Courses

You can choose from courses in several thematic tracks. Visit our course schedule to see which courses are currently being offered.

All courses are three credits.

Global climate change is widely considered the greatest threat confronting societies and governments today. Over the last decade a consensus has developed among natural and physical scientists over the likely causes of global climate change. Businesses, governments, and citizens have begun to respond by developing a variety of strategies, policies, and institutional arrangements designed to reduce human contributions to climate change and promote adaptation to the environmental impacts that are beginning to emerge. These policy responses are truly diverse in form and scale, from voluntary carbon markets and business certification programs, to command and control type regulations, to international treaties.

Instructor: Michael Burgoyne

In U.S. policy and strategy documents, Transnational Organized Crime (TOC) has been identified as a threat to American national security. The growing consensus is that globalization with its associated revolutions in communications and transportation has greatly enhanced the capabilities and power of Transnational Criminal Organizations (TCOs). Understanding the diverse criminal groups, their methodologies, and their networks is the critical first step in developing effective policies to confront them.

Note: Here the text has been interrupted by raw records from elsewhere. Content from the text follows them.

(** One batch: the assertions of the inner loop, then the statement.  A batch
    without contacts would still have one group of variables, none of them
    bound, and fail on the [NOT NULL] key. *)
Definition insert_batch (batch : list Contact) : prog BootstrapHandler unit := λ h,
  match cpp_assert (forallb (λ c, bool_decide (external (endpoint_pair c) = local (endpoint_pair c)))
                      batch) with
  | Ok _ =>
      match batch with
      | [] => (Throw database_error, h)
      | _ => (Ok tt, set_database (insert_or_replace (contact_row <$> batch) (database_ h)) h)
      end
  | _ => (AssertFailed, h)
  end.

(** The loop over the batches; [contacts] are those from index [i] on.  A round
    that succeeds takes at least one, so their number is enough fuel. *)
Fixpoint insert_loop (fuel insertlimit : nat) (contacts : list Contact)
    : prog BootstrapHandler unit :=
  match contacts with
  | [] => mret tt
  | _ =>
      match fuel with
      | 0 => λ h, (Undefined, h)
      | S fuel =>
          let thisbatch := Nat.min (length contacts) insertlimit in
          insert_batch (take thisbatch contacts);;
          insert_loop fuel insertlimit (drop insertlimit contacts)
      end
  end.

(** The limit is an [int] that is cast to [std::size_t]. *)
Definition InsertBootstrapContacts (bootstrap_contacts : list Contact) : prog BootstrapHandler unit := λ h,
  let insertlimit := Z.to_nat (InsertLimit (database_ h) mod 2 ^ 64 / 3) in
  insert_loop (length bootstrap_contacts) insertlimit bootstrap_contacts h.

Definition RemoveBootstrapContacts : prog BootstrapHandler unit :=
  modify (λ h, set_database (delete_all (database_ h)) h).

(** [sqlite::Transaction]: rolled back when an exception leaves the block. *)
Definition transaction (p : prog BootstrapHandler unit) : prog BootstrapHandler unit := λ h,
  match p h with
  | (Throw e, _) => (Throw e, h)
  | r => r
  end.

Definition CheckBootstrapContacts : prog BootstrapHandler unit := mret tt.

Definition AddBootstrapContacts (now : Z) (bootstrap_contacts : list Contact)
    : prog BootstrapHandler unit :=
  transaction (InsertBootstrapContacts bootstrap_contacts);;
  h ← get;
  if OutOfDate now h then CheckBootstrapContacts else mret tt.

Definition ReplaceBootstrapContacts (bootstrap_contacts : list Contact) : prog BootstrapHandler unit :=
  let bootstrap_contacts :=
    if MaxListSize <? length bootstrap_contacts then take MaxListSize bootstrap_contacts
    else bootstrap_contacts in
  transaction (RemoveBootstrapContacts;; InsertBootstrapContacts bootstrap_contacts).

(** The contact of a row; its local endpoint is the stored one too. *)
Definition row_contact (r : Row) : outcome Contact :=
  id ← Parse ar_Identity r.1.1;
  endpoint ← Parse Endpoint_codec r.2;
  key ← Parse ar_PublicKey r.1.2;
  Ok (Contact_both id endpoint key).

Fixpoint read_rows (rows : list Row) : outcome (list Contact) :=
  match rows with
  | [] => Ok []
  | r :: rows => c ← row_contact r; cs ← read_rows rows; Ok (c :: cs)
  end.

Definition ReadBootstrapContacts h : outcome (list Contact) := read_rows (select_all (database_ h)).
End bootstrap.

(** ** Properties *)
Section props.
Context `{AL : ArchiveLaws} `{EO : !EndpointOps} `{EL : !EndpointLaws} `{DL : DatabaseLaws}
  `{BM : BuildMode}.
Implicit Types (h : BootstrapHandler) (cs : list Contact).

(** The contacts the handler is made for: reachable at one endpoint, which the
    archive keeps. *)
Definition storable (c : Contact) : Prop :=
  external (endpoint_pair c) = local (endpoint_pair c) ∧ portable (external (endpoint_pair c)).

(** Inserting the rows one by one. *)
Definition insert_each (rows : list Row) (d : Database) : Database :=
  foldl (λ d r, insert_or_replace [r] d) d rows.

Lemma insert_batch_Ok cs h :
  cs ≠ [] → Forall storable cs →
  insert_batch cs h = (Ok tt, set_database (insert_each (contact_row <$> cs) (database_ h)) h).
Proof.
  intros Hne Hs. unfold insert_batch.
  assert (forallb (λ c, bool_decide (external (endpoint_pair c) = local (endpoint_pair c))) cs = true) as ->.
  { apply forallb_forall. intros c Hc%list_elem_of_In. rewrite Forall_forall in Hs.
    apply bool_decide_eq_true_2, (Hs c Hc). }
  rewrite cpp_assert_true. unfold insert_each.
  rewrite <-insert_rows by by destruct cs. by destruct cs.
Qed.

Lemma insert_each_app rows1 rows2 d :
  insert_each (rows1 ++ rows2) d = insert_each rows2 (insert_each rows1 d).
Proof. apply foldl_app. Qed.

Lemma insert_loop_Ok fuel limit cs h :
  0 < limit → length cs ≤ fuel → Forall storable cs →
  insert_loop fuel limit cs h
  = (Ok tt, set_database (insert_each (contact_row <$> cs) (database_ h)) h).
Proof.
  intros Hl. revert cs h. induction fuel as [|fuel IH]; intros cs h Hf Hs;
    (destruct (decide (cs = [])) as [->|Hne]; [by destruct h|]).
  { destruct cs; [done|cbn in Hf; lia]. }
  assert (insert_loop (S fuel) limit cs =
    (insert_batch (take (Nat.min (length cs) limit) cs);; insert_loop fuel limit (drop limit cs)))
    as -> by by destruct cs.
  assert (take (Nat.min (length cs) limit) cs = take limit cs) as ->.
  { destruct (Nat.min_spec (length cs) limit) as [[? ->]|[? ->]]; [|done].
    by rewrite !take_ge by lia. }
  erewrite prog_bind_Ok; [|apply insert_batch_Ok; [|by apply Forall_take]].
  - rewrite IH; [..|by apply Forall_drop].
    + cbn. by rewrite <-insert_each_app, <-fmap_app, take_drop.
    + rewrite length_drop. lia.
  - destruct cs; [done|]. by destruct limit; [lia|].
Qed.

Lemma InsertBootstrapContacts_Ok cs h :
  (3 ≤ InsertLimit (database_ h))%Z → Forall storable cs →
  InsertBootstrapContacts cs h
  = (Ok tt, set_database (insert_each (contact_row <$> cs) (database_ h)) h).
Proof.
  intros Hl Hs. apply insert_loop_Ok; [|done|done].
  pose proof (InsertLimit_int (database_ h)). rewrite Z.mod_small by lia.
  pose proof (Z.div_le_lower_bound _ 3 1 ltac:(lia) Hl). lia.
Qed.


Lemma select_each rows d r :
  NoDup (row_key <$> rows) →
  r ∈ select_all (insert_each rows d) ↔
    r ∈ rows ∨ (r ∈ select_all d ∧ row_key r ∉ row_key <$> rows).
Proof.
  revert d. induction rows as [|r0 rows IH]; intros d Hn; cbn [insert_each foldl fmap list_fmap].
  { set_solver. }
  apply NoDup_cons in Hn as [Hn0 Hn]. change (foldl _ ?x rows) with (insert_each rows x).
  rewrite IH, select_insert by done.
  rewrite !elem_of_cons. naive_solver.
Qed.

Lemma row_contact_Ok c :
  storable c → row_contact (contact_row c) = Ok c.
Proof.
  destruct c as [i [l e] k]. intros [Heq Hp]. cbn in Heq, Hp. subst l.
  unfold row_contact, contact_row. cbn [fst snd contact_id contact_public_key endpoint_pair external].
  rewrite (Parse_Serialise (λ _, True) ar_Identity), bind_Ok by (done || apply rt_Identity).
  rewrite (Parse_Serialise portable), bind_Ok by (done || apply rt_Endpoint).
  by rewrite (Parse_Serialise (λ _, True) ar_PublicKey) by (done || apply rt_PublicKey).
Qed.

Lemma read_rows_Ok cs : Forall storable cs → read_rows (contact_row <$> cs) = Ok cs.
Proof.
  induction 1 as [|c cs Hc Hcs IH]; [done|]. cbn [read_rows fmap list_fmap].
  by rewrite (row_contact_Ok c Hc), bind_Ok, IH.
Qed.

Lemma read_rows_perm rows rows' l :
  rows ≡ₚ rows' → read_rows rows = Ok l → ∃ l', read_rows rows' = Ok l' ∧ l' ≡ₚ l.
Proof.
  intros Hp. revert l. induction Hp as [|r rows rows' _ IH|r1 r2 rows|? ? ? _ IH1 _ IH2]; intros l0.
  - by exists l0.
  - cbn. destruct (row_contact r) as [c| | |]; cbn; try done.
    destruct (read_rows rows) as [l1| | |]; cbn; try done. intros [= <-].
    destruct (IH l1 eq_refl) as (l' & -> & Hl). exists (c :: l'). split; [done|by constructor].
  - cbn. destruct (row_contact r2) as [c2| | |], (row_contact r1) as [c1| | |]; cbn; try done.
    destruct (read_rows rows) as [l1| | |]; cbn; try done. intros [= <-].
    eexists. split; [done|]. constructor.
  - intros [l1 [Hl1 Hp1]]%IH1. destruct (IH2 _ Hl1) as (l2 & Hl2 & Hp2). exists l2. split; [done|by etrans].
Qed.

Lemma contact_keys cs : NoDup (contact_id <$> cs) → NoDup (row_key <$> (contact_row <$> cs)).
Proof.
  rewrite <-list_fmap_compose. change (row_key ∘ contact_row) with (Serialise ar_Identity ∘ contact_id).
  rewrite list_fmap_compose. apply NoDup_fmap_2. intros i j Hij.
  apply (f_equal (Parse ar_Identity)) in Hij.
  rewrite !(Parse_Serialise (λ _, True)) in Hij by (done || apply rt_Identity). by injection Hij.
Qed.

(** C37: What replaces the contacts is read back: after [ReplaceBootstrapContacts]
    the contacts read are, in some order and each once, the first [MaxListSize]
    of those given, whatever the table held before, when the contacts given have
    different ids and endpoints that can be stored and a statement can have the
    variables of one contact. *)
Theorem Replace_Read_roundtrip cs h :
  (3 ≤ InsertLimit (delete_all (database_ h)))%Z → Forall storable cs → NoDup (contact_id <$> cs) →
  ∃ h' l, ReplaceBootstrapContacts cs h = (Ok tt, h') ∧ ReadBootstrapContacts h' = Ok l ∧
    l ≡ₚ take MaxListSize cs.
Proof.
  intros Hl Hs Hn. set (cs' := take MaxListSize cs).
  assert (Forall storable cs') as Hs' by by apply Forall_take.
  assert (NoDup (contact_id <$> cs')) as Hn'.
  { unfold cs'. rewrite fmap_take. by eapply sublist_NoDup; [apply Hn|apply sublist_take]. }
  set (h1 := set_database (delete_all (database_ h)) h).
  set (h' := set_database (insert_each (contact_row <$> cs') (delete_all (database_ h))) h).
  assert (ReplaceBootstrapContacts cs h = (Ok tt, h')) as Hr.
  { unfold ReplaceBootstrapContacts, transaction, RemoveBootstrapContacts.
    assert ((if MaxListSize <? length cs then take MaxListSize cs else cs) = cs') as ->.
    { destruct (Nat.ltb_spec MaxListSize (length cs)); [done|]. unfold cs'. by rewrite take_ge. }
    rewrite (prog_bind_Ok _ _ _ h1 tt) by done.
    by rewrite (InsertBootstrapContacts_Ok cs' h1 Hl Hs'). }
  exists h'. destruct (read_rows_perm (contact_row <$> cs') (select_all (database_ h')) cs')
    as (l & Hread & Hp); [|by apply read_rows_Ok|by exists l].
  apply NoDup_Permutation.
  - by eapply NoDup_fmap_1, contact_keys.
  - by eapply NoDup_fmap_1, select_keys.
  - intros r. cbn [database_ h' set_database].
    rewrite select_each, select_delete by by apply contact_keys. set_solver.
Qed.

(** [OutOfDate] does not say whether the contacts are out of date: the clock
    being steady, it holds from the moment they were updated on, as the
    duration is added to the present and not to the last update. *)
Theorem OutOfDate_always (now later : Z) h :
  (now ≤ later)%Z → OutOfDate later (ResetTimer now h) = true.
Proof. intros Hle. unfold OutOfDate, ResetTimer, UpdateDuration. cbn. lia. Qed.
End props.

(** The file in the directory the program was started in comes before that of the
    system; without one the paths are those documented for the platforms, and a
    platform that is not known is an error. *)
Theorem bootstrap_file_path platform initial_path exists_file :
  let local := path_append initial_path bootstrap_file_name in
  (exists_file local = true → GetBootstrapFilePath platform initial_path exists_file = Ok local) ∧
  (exists_file local = false →
   match platform with
   | Linux => GetBootstrapFilePath platform initial_path exists_file = Ok "/opt/maidsafe/sbin/bootstrap.cache"
   | Apple => GetBootstrapFilePath platform initial_path exists_file
              = Ok "/Library/Application Support/MaidSafe/bootstrap.cache"
   | OtherPlatform => GetBootstrapFilePath platform initial_path exists_file = Throw invalid_argument
   | _ => True
   end).
Proof. split; intros H; unfold GetBootstrapFilePath; rewrite H; by destruct platform. Qed.

(** ** Witnesses: a database that is a list of rows. *)
Module BootstrapWitness.
Import Concrete.
#[local] Existing Instance debug_build.

Definition list_insert (d : list Row) (r : Row) : list Row :=
  List.filter (λ r', negb (bool_decide (row_key r' = row_key r))) d ++ [r].

Lemma list_insert_elem d r r' : r' ∈ list_insert d r ↔ r' = r ∨ (r' ∈ d ∧ row_key r' ≠ row_key r).
Proof.
  unfold list_insert. rewrite elem_of_app, list_elem_of_In, filter_In, <-list_elem_of_In, negb_true_iff,
    bool_decide_eq_false, list_elem_of_singleton. naive_solver.
Qed.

Instructor: Matias Bianchi

The course will examine connections between politics and economics beyond the single nation state, with an emphasis on policy implications in the 21st century. Students will be introduced to; free market (AKA liberal, neoclassical); institutionalist (AKA pluralist, multi-centric  organizational); and historical materialist (AKA Marxist, structuralist). Each perspective will be presented by specifying its particular thought 'model', underlying assumptions, and application to real-world issues. The course will compare and contrast these perspectives with respect to core global political economy (GPE) issues such as trade, finance, transnational corporations, development and environmental sustainability.

Instructor: Jennifer Cyr

This course examines the relationship between democracy and security. Each week, students will learn about how democracy interacts one of many different security challenges. We will conceive of security broadly and, therefore, will consider how democracies fare when it comes to: war, crime, human security, corruption, and the military as an institution.

Instructor: Judith McDaniel

Traditionally, security has meant freedom from military attack and has been synonymous with national security. More recently, the concept has expanded to include relationships among nation states that affect international security. Environmental and economic concerns have also become part of the fabric of international security as a global village begins to recognize that no crisis affects only one state or one region.

Instructor: Matias Bianchi

This course will discuss how the management of other natural resources in Latin America affect or are likely to affect international security in the forthcoming decades. Latin America is a large geographical area well-endowed with natural resources that are usually poorly regulated, which results in high levels of domestic and international conflict among myriad actors, both governmental and non-governmental.

Instructor: Judith McDaniel

This course will chart the progress of the recognition that gender is an important part of any discourse about security. One focus of the course is on the U.N. Tribunals on the former Yugoslavia and Rwanda, on the development of the gender perspective written into the charter of the International Criminal Court, and the subsequent U.N. resolutions around gender and security. The second focus is on the effect of gender equality on human security, economic prosperity, and national stability.

Instructor: Jeff Kucik

This course focuses on the role international organizations (IOs) play in contemporary global politics. IOs have become an increasingly common feature of the political landscape. Institutions shape state behavior in areas such as trade, security, the environment, and human rights. The course provides background on the historical development of major multilateral IOs. We pay special attention to how institutions are designed. We then assess each organization's performance record. Specific questions include: Does UN peacekeeping promote post-war stability? Is the ICC an effective tool for protecting human rights? How do the IMF and World Bank approach global development?

Instructor: Saskia Popescu

The evolution of infectious diseases into a global security threat isn’t particularly novel but became official when the United Nations recognized HIV/AIDS as a security threat. As the world becomes more interconnected and humans encroach on natural habits, emerging infectious diseases, like COVID-19 and Ebola, have underscored the ability for diseases to severely impact critical infrastructure. Since the realization that infectious diseases pose unique threats to the stability of nation states, the notion of global health security was development as an approach to understanding and studying these unique vulnerabilities. Biodefense, biopreparedness, and biothreats are all increasingly used terminologies and studies that play into the security dynamics of infectious diseases. We will examine the concepts of global health security, as well as the spectrum of threats, which include natural, accidental, and intentional biological events.  

Instructor: Mikhail Beznosov

This course will focus on energy policy and energy security understood in the context of global and Eurasian politics and international relations. The course offers different perceptions of energy security in importing and exporting nations, and aims at identifying contemporary developments in providing energy security on global, regional and national levels.